Mort du cousin d'Adama Traoré : la famille dénonce une autopsie "incomplète" et confirme porter plainte pour homicide volontaire

Quatre jours après la mort de Mahamadou Fofana, un cousin d'Adama Traoré, le rapport d'autopsie ne livre qu’une partie des réponses. L'avocat de la famille réclame une contre-autopsie et confirme son intention de déposer plainte pour homicide volontaire.

Yassine Bouzrou. 
Yassine Bouzrou.  (CONSTANCE VIOT / RADIO FRANCE)

Comme pour la mort de son cousin, Adama Traoré, en 2016, il reste de nombreuses zones d'ombres après le décès dimanche 13 septembre de Mahamadou Fofana, 35 ans, après une course-poursuite avec les forces de l'ordre à Marly-le-Roi (Yvelines). Les policiers tentaient de l'interpeller alors qu'il essayait de charger une moto dans un fourgon avec quatre complices. La procureure de la République de Versailles confirme à franceinfo qu'elle ouvrira ce vendredi 18 septembre une information judiciaire pour "recherche des causes de la mort" et qu'elle saisira un juge d'instruction pour faire la lumière sur cette affaire. Mais la famille de la victime dénonce déjà une enquête tronquée.

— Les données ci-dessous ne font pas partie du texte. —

(* ===== verification/MapsExamples.v ===== *)
(** * pkg/configmapsstore: the theorems at concrete inputs *)

From stdpp Require Import options.
From S2P Require Import Prelude.
From S2P Require Import GoStd.
From S2P Require Import GoSlice.
From S2P Require Import Envoy.
From S2P Require Import AppConfig.
From S2P Require Import Resources.
From S2P Require Import Config.
From S2P Require Import Api.
From S2P Require Import Certs.
From S2P Require Import Utils.
From S2P Require Import ConfigStore.
From S2P Require Import Discovery.
From S2P Require Import StoreFacts.
From S2P Require Import StoreTheorems.
From S2P Require Import ConfigMapsStore.
From S2P Require Import WorldFacts.
From S2P Require Import Samples.
From S2P Require Import MapsTheorems.
From Stdlib Require Import ZArith.

Module MapsExamples.

Import Samples ConfigMapsStore WorldFacts MapsTheorems.

#[local] Existing Instances codec crypto xds parser runtime_doubling map_order_std.
#[local] Existing Instances xds_laws.

(** ** Inputs *)

Definition cm : ConfigMap := mkConfigMap "cm" "ns" ∅ None None.

(** A process that has just started, and one that has loaded the entry [n]. *)
Definition w0 : World := mkWorld ∅ ∅ ∅ ∅ 0 [].
Definition load (text : string) (w : World) : World * res unit :=
  newEntry app ca 0 5 (kube_web ["10.0.0.1"]) cm "n" text w.
Definition w1 : World := (load "n;web;;" w0).1.

Lemma w0_ok : world_ok w0.
Proof. constructor; simpl; intros; by simplify_map_eq. Qed.

Lemma load_w0 : load "n;web;;" w0 = (w1, Ok ()).
Proof.
  unfold w1. assert ((load "n;web;;" w0).2 = Ok ()) as E by (vm_compute; reflexivity).
  destruct (load "n;web;;" w0). simpl in *. by subst.
Qed.

(** ** Witnesses *)

Lemma newEntry_registers_witness :
  world_ok w1 ∧ ∃ l cs, StoreMap w1 !! "n" = Some l ∧ w_heap w1 !! l = Some cs ∧
    isStoped cs = false.
Proof.
  destruct (newEntry_registers app ca 0 5 (kube_web ["10.0.0.1"]) cm "n" "n;web;;" w0 w1
    w0_ok load_w0) as (Hw & c0 & l & cs & Hp & Hm & _ & Hl & _ & Hs & _).
  split; [exact Hw|]. exists l, cs. split; [|split; [exact Hl|exact Hs]].
  rewrite Hm. assert (ID (prepareConfig cm "n" c0) = "n") as ->.
  { vm_compute in Hp. injection Hp as <-. reflexivity. }
  reflexivity.
Defined.

(** The store registered in [w1]. *)
Definition st1 : ConfigStore :=
  default (mkConfigStore "" Config.emptyConfig ∅ None None [] false) (w_heap w1 !! 0%nat).

Lemma st1_eq : w_heap w1 !! 0%nat = Some st1.
Proof.
  assert (bool_decide (is_Some (w_heap w1 !! 0%nat)) = true) as Hs
    by (vm_compute; reflexivity).
  apply bool_decide_eq_true in Hs as [cs Hs]. unfold st1. by rewrite Hs.
Qed.

Lemma newEntry_failure_freezes_witness :
  ∃ e, load "n;web;;?" w1 = (set_store 0 (Store.Stop st1) w1, Err e).
Proof.
  assert (∃ c0 e, Config.ParseConfigYaml "n" "n;web;;?" = Ok c0 ∧
    Config.SaveResources app (prepareConfig cm "n" c0) = Err e ∧
    ID (prepareConfig cm "n" c0) = "n") as (c0 & e & Hp & He & Hid).
  { eexists _, _. split; [vm_compute; reflexivity|]. split; vm_compute; reflexivity. }
  eexists. apply (newEntry_failure_freezes app ca 0 5 (kube_web ["10.0.0.1"]) cm "n"
    "n;web;;?" w1 c0 e 0%nat st1 Hp He).
  - rewrite Hid. vm_compute. reflexivity.
  - exact st1_eq.
Defined.

Lemma bad_template_crashes_witness : ∃ why, (load "{{" w0).2 = Crash why.
Proof.
  apply (bad_template_crashes app ca 0 5 (kube_web ["10.0.0.1"]) cm "n" "{{"
    (New "unclosed action")). reflexivity.
Defined.

Lemma DeleteConfigMap_correct_witness :
  StoreMap w1 !! "n" = Some 0%nat ∧ StoreMap (DeleteConfigMap cm w1) !! "n" = None.
Proof.
  split; [vm_compute; reflexivity|]. assert (world_ok w1) as Hw.
  { eapply (newEntry_Ok app ca); [exact w0_ok|exact load_w0]. }
  pose proof (DeleteConfigMap_correct cm w1 Hw "n") as Hd.
  assert (doomed cm w1 "n" = true) as E by (vm_compute; reflexivity). rewrite E in Hd.
  destruct Hd as [Hd _]. exact Hd.
Defined.

End MapsExamples.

L'avocat de la famille évoque une autopsie lacunaire

Au cœur de la polémique : l'autopsie du corps, réalisée à l'institut médico-légal de Garches (Hauts-de-Seine), dont les conclusions, auxquelles franceinfo a eu accès, ne livrent qu'une partie des réponses. Les médecins-légistes estiment que l'état du corps "peut s'accorder avec une noyade comme cause directe du décès, sans qu'il soit possible de l'affirmer avec certitude". Par ailleurs, le corps présente des "abrasions cutanées" à la tête et à l'épaule, "d'aspect récent" qui, selon les médecins, n'ont "pas joué de rôle dans le mécanisme du décès".

Mais l'avocat de la famille, maître Yassine Bouzrou, dénonce des lacunes dans l'autopsie : "Je suis étonné de constater que des lésions importantes, notamment des traces d'enfoncement du crâne, ne figurent pas dans les conclusions. Il n'y a eu ni radio ni examen de la boîte crânienne", dénonce-t-il. La famille s'est rendue mercredi soir devant l'institut médico-légal de Garches en exigeant de voir le corps. 

Nous estimons que cette autopsie est totalement incomplète. Il faudrait une contre-autopsie et nous souhaitons que ce soit l'institut médico-légal de Paris qui s'en charge.Me Yassine Bouzrouà franceinfo

"Nous disposons d'un premier compte-rendu préliminaire d'autopsie", précise pour sa part la procureure de la République de Versailles, Maryvonne Caillebotte, "derrière suivra un dossier beaucoup plus conséquent, constitué d'un ensemble de photographies et d'un compte-rendu détaillé du médecin-légiste". Deux examens doivent notamment permettre de préciser la mort par noyade : une analyse toxicologique et un examen anatomopathologique.

"Ces lésions au niveau de la tête - qui peuvent correspondre à des violences - pourraient avoir contribué au décès de manière indirecte" avance maître Yassine Bouzrou.

"Aucune trace de violence" selon la procureure

Mahamadou Fofana a-t-il reçu des coups ? A-t-il perdu connaissance ? Est-il tombé dans la Seine ou l'a-t-on poussé ? L'avocat pose un certain nombre de questions, auxquelles l'enquête devra répondre. "Nous disposons des auditions de tous les policiers qui sont intervenus. À ce stade de leurs déclarations, ils indiquent qu'il n'y a eu aucun contact (ndlr : physique) avec M. Fofana", indique la procureure de Versailles. Elle était allée plus loin ce jeudi dans le journal Le Parisien, en indiquant qu'"il n'y a aucune trace de violence sur le corps de cet homme", déclenchant la colère de maître Bouzrou : "Lorsque la procureure indique qu'il n'y a pas de trace de violence, elle ment et divulgue des informations fausses", estime-t-il.

Les résultats complémentaires de l'autopsie ne sont pas attendus avant plusieurs jours, voire plusieurs semaines, ce qui risque d'alimenter encore la polémique.